• _What you will do_
Scan the data below for lines holding the word "that", and copy each line found.

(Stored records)
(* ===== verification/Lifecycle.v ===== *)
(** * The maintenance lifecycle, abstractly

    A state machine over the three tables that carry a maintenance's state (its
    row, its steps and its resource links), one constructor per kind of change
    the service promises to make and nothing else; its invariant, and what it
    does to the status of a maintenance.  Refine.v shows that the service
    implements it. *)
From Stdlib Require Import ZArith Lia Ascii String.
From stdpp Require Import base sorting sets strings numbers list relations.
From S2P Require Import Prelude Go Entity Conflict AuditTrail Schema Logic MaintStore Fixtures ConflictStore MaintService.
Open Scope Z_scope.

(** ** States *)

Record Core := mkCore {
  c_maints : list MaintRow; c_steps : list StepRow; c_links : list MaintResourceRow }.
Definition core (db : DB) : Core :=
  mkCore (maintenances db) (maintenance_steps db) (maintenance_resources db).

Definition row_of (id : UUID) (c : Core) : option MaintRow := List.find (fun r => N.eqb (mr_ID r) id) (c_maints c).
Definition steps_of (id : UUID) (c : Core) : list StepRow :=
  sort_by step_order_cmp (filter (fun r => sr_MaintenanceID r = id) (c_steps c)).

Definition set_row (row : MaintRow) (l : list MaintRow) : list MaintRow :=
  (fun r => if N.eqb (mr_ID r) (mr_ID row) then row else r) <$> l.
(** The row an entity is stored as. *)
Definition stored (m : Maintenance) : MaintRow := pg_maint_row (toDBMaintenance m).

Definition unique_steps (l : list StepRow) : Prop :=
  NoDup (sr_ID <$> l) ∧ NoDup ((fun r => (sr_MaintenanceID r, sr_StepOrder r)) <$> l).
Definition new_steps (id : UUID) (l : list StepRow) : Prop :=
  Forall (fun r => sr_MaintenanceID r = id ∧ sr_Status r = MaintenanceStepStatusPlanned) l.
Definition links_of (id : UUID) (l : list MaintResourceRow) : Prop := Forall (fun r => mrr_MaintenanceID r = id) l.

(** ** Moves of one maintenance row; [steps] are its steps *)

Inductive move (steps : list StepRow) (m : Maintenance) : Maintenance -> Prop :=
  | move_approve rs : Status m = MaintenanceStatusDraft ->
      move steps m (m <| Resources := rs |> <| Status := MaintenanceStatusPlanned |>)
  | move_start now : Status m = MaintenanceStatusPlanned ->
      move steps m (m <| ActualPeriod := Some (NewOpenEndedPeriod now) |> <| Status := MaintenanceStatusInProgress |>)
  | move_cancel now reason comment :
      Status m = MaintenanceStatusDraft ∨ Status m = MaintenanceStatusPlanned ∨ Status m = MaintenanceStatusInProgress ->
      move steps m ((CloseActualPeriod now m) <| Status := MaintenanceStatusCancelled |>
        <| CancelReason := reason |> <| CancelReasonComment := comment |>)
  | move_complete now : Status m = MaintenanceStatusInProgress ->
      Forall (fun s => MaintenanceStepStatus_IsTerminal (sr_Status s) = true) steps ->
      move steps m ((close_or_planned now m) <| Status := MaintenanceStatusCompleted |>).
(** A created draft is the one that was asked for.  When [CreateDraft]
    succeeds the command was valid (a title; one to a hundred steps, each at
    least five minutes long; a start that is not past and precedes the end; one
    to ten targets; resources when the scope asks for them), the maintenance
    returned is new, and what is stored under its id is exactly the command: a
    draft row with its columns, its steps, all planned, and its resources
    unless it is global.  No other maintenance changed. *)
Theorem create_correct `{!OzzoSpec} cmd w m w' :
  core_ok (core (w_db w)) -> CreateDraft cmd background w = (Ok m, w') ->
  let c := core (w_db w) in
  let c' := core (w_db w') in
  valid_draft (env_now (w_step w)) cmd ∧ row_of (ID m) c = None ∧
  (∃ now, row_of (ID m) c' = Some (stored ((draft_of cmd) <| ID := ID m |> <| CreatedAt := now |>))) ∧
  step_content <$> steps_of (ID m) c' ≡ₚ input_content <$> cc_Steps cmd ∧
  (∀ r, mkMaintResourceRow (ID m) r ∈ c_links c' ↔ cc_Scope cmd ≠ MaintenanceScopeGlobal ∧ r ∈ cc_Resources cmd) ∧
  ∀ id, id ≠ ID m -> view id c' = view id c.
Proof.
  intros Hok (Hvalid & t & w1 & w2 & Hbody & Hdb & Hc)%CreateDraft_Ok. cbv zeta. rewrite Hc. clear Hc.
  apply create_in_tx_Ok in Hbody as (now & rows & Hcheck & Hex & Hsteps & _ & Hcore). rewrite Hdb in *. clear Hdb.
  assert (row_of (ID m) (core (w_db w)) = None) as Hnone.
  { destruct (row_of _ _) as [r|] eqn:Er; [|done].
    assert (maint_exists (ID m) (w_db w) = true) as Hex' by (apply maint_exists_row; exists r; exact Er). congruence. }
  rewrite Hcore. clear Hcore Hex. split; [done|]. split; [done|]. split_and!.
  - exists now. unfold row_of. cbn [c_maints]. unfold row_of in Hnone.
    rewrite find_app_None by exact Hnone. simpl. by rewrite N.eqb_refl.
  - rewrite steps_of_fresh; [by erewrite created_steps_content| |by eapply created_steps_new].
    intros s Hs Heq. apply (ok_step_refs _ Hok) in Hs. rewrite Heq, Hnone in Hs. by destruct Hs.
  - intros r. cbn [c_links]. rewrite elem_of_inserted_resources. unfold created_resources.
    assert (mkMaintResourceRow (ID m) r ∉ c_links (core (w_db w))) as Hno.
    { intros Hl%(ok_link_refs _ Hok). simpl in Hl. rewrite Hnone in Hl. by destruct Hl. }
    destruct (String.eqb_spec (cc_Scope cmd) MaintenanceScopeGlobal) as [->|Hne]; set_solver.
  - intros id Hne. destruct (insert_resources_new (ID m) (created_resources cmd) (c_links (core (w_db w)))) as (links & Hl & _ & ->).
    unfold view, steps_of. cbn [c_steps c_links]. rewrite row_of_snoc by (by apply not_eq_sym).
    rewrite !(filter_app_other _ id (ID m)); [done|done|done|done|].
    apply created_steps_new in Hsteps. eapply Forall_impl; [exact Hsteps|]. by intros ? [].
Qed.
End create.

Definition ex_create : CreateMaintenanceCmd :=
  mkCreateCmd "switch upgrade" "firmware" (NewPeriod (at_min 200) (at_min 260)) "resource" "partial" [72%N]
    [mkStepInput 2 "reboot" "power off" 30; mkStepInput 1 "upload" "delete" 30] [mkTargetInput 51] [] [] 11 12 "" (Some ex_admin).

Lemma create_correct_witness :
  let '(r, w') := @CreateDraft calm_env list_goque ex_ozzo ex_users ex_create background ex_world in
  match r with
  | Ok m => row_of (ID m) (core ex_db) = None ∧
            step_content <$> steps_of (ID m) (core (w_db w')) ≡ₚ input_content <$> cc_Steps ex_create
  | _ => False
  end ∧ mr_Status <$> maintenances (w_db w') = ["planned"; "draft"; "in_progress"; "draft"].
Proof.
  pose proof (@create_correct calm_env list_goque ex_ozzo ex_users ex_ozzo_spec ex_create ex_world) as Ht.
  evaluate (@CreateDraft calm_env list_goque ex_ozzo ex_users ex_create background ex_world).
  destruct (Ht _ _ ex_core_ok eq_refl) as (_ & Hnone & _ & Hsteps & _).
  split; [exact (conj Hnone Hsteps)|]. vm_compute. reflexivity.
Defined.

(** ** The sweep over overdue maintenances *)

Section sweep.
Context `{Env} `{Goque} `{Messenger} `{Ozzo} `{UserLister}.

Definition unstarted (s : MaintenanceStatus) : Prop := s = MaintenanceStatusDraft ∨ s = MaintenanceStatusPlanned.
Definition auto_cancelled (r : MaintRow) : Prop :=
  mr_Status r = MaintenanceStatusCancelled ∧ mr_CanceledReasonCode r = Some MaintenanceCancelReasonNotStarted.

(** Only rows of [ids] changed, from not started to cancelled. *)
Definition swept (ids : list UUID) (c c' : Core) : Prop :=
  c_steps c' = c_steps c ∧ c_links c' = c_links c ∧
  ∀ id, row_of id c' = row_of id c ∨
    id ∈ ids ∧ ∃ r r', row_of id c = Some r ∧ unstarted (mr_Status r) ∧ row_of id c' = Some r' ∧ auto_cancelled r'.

• _Solved exercise_
    A state machine over the three tables that carry a maintenance's state (its
    does to the status of a maintenance.  Refine.v shows that the service
(** A created draft is the one that was asked for.  When [CreateDraft]
    least five minutes long; a start that is not past and precedes the end; one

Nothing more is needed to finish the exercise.